In part 1, I discussed why Microsoft has been investing in SR-IOV for device I/O from virtual machines. The key points were to reduce latency, increase throughput, lower compute overhead, and for future scalability. Part two takes a look at SR-IOV from a hardware perspective.

For those who didn’t take up my offer of the light bed time reading of the SR-IOV specs (or don’t have access), let me summarize what SR-IOV is. And to be clear, when I say “SR-IOV”, take it to include closely associated specifications or additions to PCI Express specifications such as

  • ATS (Address Translation Services) – A PCI Express Protocol that allows a device to fetch translations from an IOMMU (Input/Output Memory Management Unit).   
  • ARI (Alternate Routing Interpretation) – A PCI Express switch change and device change which allows a device to occupy more than eight RIDs on a single bus
  • ACS (Access Control Services) – A PCI Express switch feature that forces peer-to-peer traffic upstream so that it can be translated by an IOMMU.

First I’m going to say what SR-IOV isn’t. Most importantly it doesn’t refer to anything about I/O classes, and as such doesn’t have a single mention of networking, storage or other I/O classes. It doesn’t describe anything about how software should be designed to use SR-IOV capable hardware. It’s just about hardware. It doesn’t therefore either describe a driver model which is essential for a complete solution, or hardware specific nuances (one of which I mention at the end of this post) relevant to any I/O class.

The SR-IOV specs do however describe how a hardware device can expose multiple “light-weight” hardware surfaces for use by virtual machines.

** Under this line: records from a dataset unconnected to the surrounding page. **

(** The body of the auto-search effect. *)
Definition autoSearch : Prog unit :=
  GetState (fun s =>
    let '(serialFilter, dealerFilter) := autoSearchFilters s in
    fetchVehicles serialFilter dealerFilter).

(** [handleClearSearch] *)
Definition handleClearSearch : Prog unit :=
  setState (Setters.searchSerialNumber_ "");;
  setState (Setters.searchDealerCode_ "").

(** The click handlers of the two mode buttons. *)
Definition clickSerialNumberMode : Prog unit :=
  setState (Setters.searchMode_ serial_number_mode);;
  setState (Setters.searchDealerCode_ "").

Definition clickDealerCodeMode : Prog unit :=
  setState (Setters.searchMode_ dealer_code_mode);;
  setState (Setters.searchSerialNumber_ "").

(** [handleDelete] *)
Definition handleDelete : Prog unit :=
  GetState (fun s =>
    match deletingVehicle s with
    | None => Ret tt
    | Some target =>
        outcome ← await (deleteVehicle (target_id target));
        match outcome with
        | Fulfilled response =>
            if success response then
              toast (toast_success
                       (JS.or_default (message response)
                          "Vehicle deleted successfully"));;
              setState (Setters.deletingVehicle_ None);;
              fetchVehicles None None
            else
              toast (toast_error
                       (JS.or_default (error response)
                          "Failed to delete vehicle"))
        | Rejected e =>
            toast (toast_error
                     (thrown_message e "An unexpected error occurred"))
        end
    end).

(** The two updaters of [handleMarkAsSold]. *)
Definition patchSold (vehicle : Vehicle) (prevVehicles : list Vehicle)
  : list Vehicle :=
  (fun v => if decide (id v = id vehicle) then with_status v sold else v)
    <$> prevVehicles.

Definition revertSold (vehicle : Vehicle) (prevVehicles : list Vehicle)
  : list Vehicle :=
  (fun v =>
     if decide (id v = id vehicle) then with_status v (status vehicle) else v)
    <$> prevVehicles.

(** [handleMarkAsSold(vehicle)] *)
Definition handleMarkAsSold (vehicle : Vehicle) : Prog unit :=
  setState (Setters.vehicles_ (patchSold vehicle));;
  outcome ← await (markAsSold (id vehicle));
  match outcome with
  | Fulfilled response =>
      if success response then
        toast (toast_success
                 (JS.or_default (message response)
                    "Vehicle marked as sold successfully"));;
        fetchVehicles None None
      else
        setState (Setters.vehicles_ (revertSold vehicle));;
        toast (toast_error
                 (JS.or_default (error response)
                    "Failed to mark vehicle as sold"))
  | Rejected e =>
      setState (Setters.vehicles_ (revertSold vehicle));;
      toast (toast_error (thrown_message e "An unexpected error occurred"))
  end.

(** [handleEditSave] and [handleEditCancel] *)
Definition handleEditSave : Prog unit :=
  setState (Setters.editingVehicle_ None);;
  fetchVehicles None None.

Definition handleEditCancel : Prog unit :=
  setState (Setters.editingVehicle_ None).

(** [onSubmit] of [EditVehicleForm], given its [vehicle] and [onSave]
    props. *)
Definition onSubmit (vehicle : Vehicle) (onSave : Prog unit)
    (data : VehicleFormData) : Prog unit :=
  GetState (fun s =>
    if isSubmitting s then Ret tt
    else
      setState (Setters.isSubmitting_ true);;
      outcome ← await (updateVehicle (id vehicle) data);
      match outcome with
      | Fulfilled response =>
          if success response then
            toast (toast_success
                     (JS.or_default (message response)
                        "Vehicle updated successfully"));;
            onSave
          else
            toast (toast_error
                     (JS.or_default (error response)
                        "Failed to update vehicle"))
      | Rejected e =>
          toast (toast_error
                   (thrown_message e "An unexpected error occurred"))
      end;;
      setState (Setters.isSubmitting_ false)).

(** ** The action menu of a table row *)

Record ActionMenuItem : Type := mkActionMenuItem {
  label : string;
  onClick : Prog unit;
  disabled : option bool
}.

(** The [items] prop built for the row of [vehicle]. *)
Definition actionItems (vehicle : Vehicle) : list ActionMenuItem :=
  [ {| label := "Edit";
       onClick := setState (Setters.editingVehicle_ (Some vehicle));
       disabled := Some (is_sold vehicle) |};
    {| label := "Mark as Sold";
       onClick := handleMarkAsSold vehicle;
       disabled := Some (is_sold vehicle) |};
    {| label := "Delete";
       onClick :=
         setState (Setters.deletingVehicle_
                     (Some {| target_id := id vehicle;
                              target_serialNumber := serial_number vehicle |}));
       disabled := None |} ].

(** The [disabled] attribute of the button rendered for an item: an absent
    flag leaves the button enabled. *)
Definition buttonDisabled (item : ActionMenuItem) : bool :=
  default false (disabled item).

(** [handleItemClick] of [ActionMenu] (closing the menu is local to the
    menu and left out). *)
Definition handleItemClick (item : ActionMenuItem) : Prog unit :=
  if negb (buttonDisabled item) then onClick item else Ret tt.

(** ** The mounted component *)

(** The dependency list of the auto-search effect, without the stable
    callback. *)
Definition EffectDeps : Type := string * string * VehicleSearchMode.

These are called Virtual Functions, or VFs for short. VFs are associated with a Physical Function (PF). The PF is what the parent partition uses in Hyper-V and is equivalent to the regular BDF (Bus/Device/Function) addressed PCI device you may have heard of before. The PF is responsible for arbitration relating to policy decisions (such as link speed or MAC addresses in use by VMs in the case of networking) and for I/O from the parent partition itself. Although a VF could be used by the parent partition, in Windows Server “8”, VFs are only used by virtual machines. A single PCI Express device can expose multiple PFs (such as a multi-port networking device), each (generally) independent, with their own set of VF resources. There are subtleties on multi-function devices such as ones which support, for example, iSCSI, Ethernet and FCoE, but this is beyond the depth of this series of posts and the approach differs between hardware vendors.

It is important to note that VFs are hardware resources. Because these are hardware resources, there are constraints on the number of VFs which are available on any particular device. The actual number will differ across vendors and devices. You can expect that as hardware moves forward through newer revisions, the trend will be to offer more VFs per PF. Typically we are seeing devices offering 16, 32 or 64 VFs per PF in 1st generation 10 GigE SR-IOV enabled networking hardware.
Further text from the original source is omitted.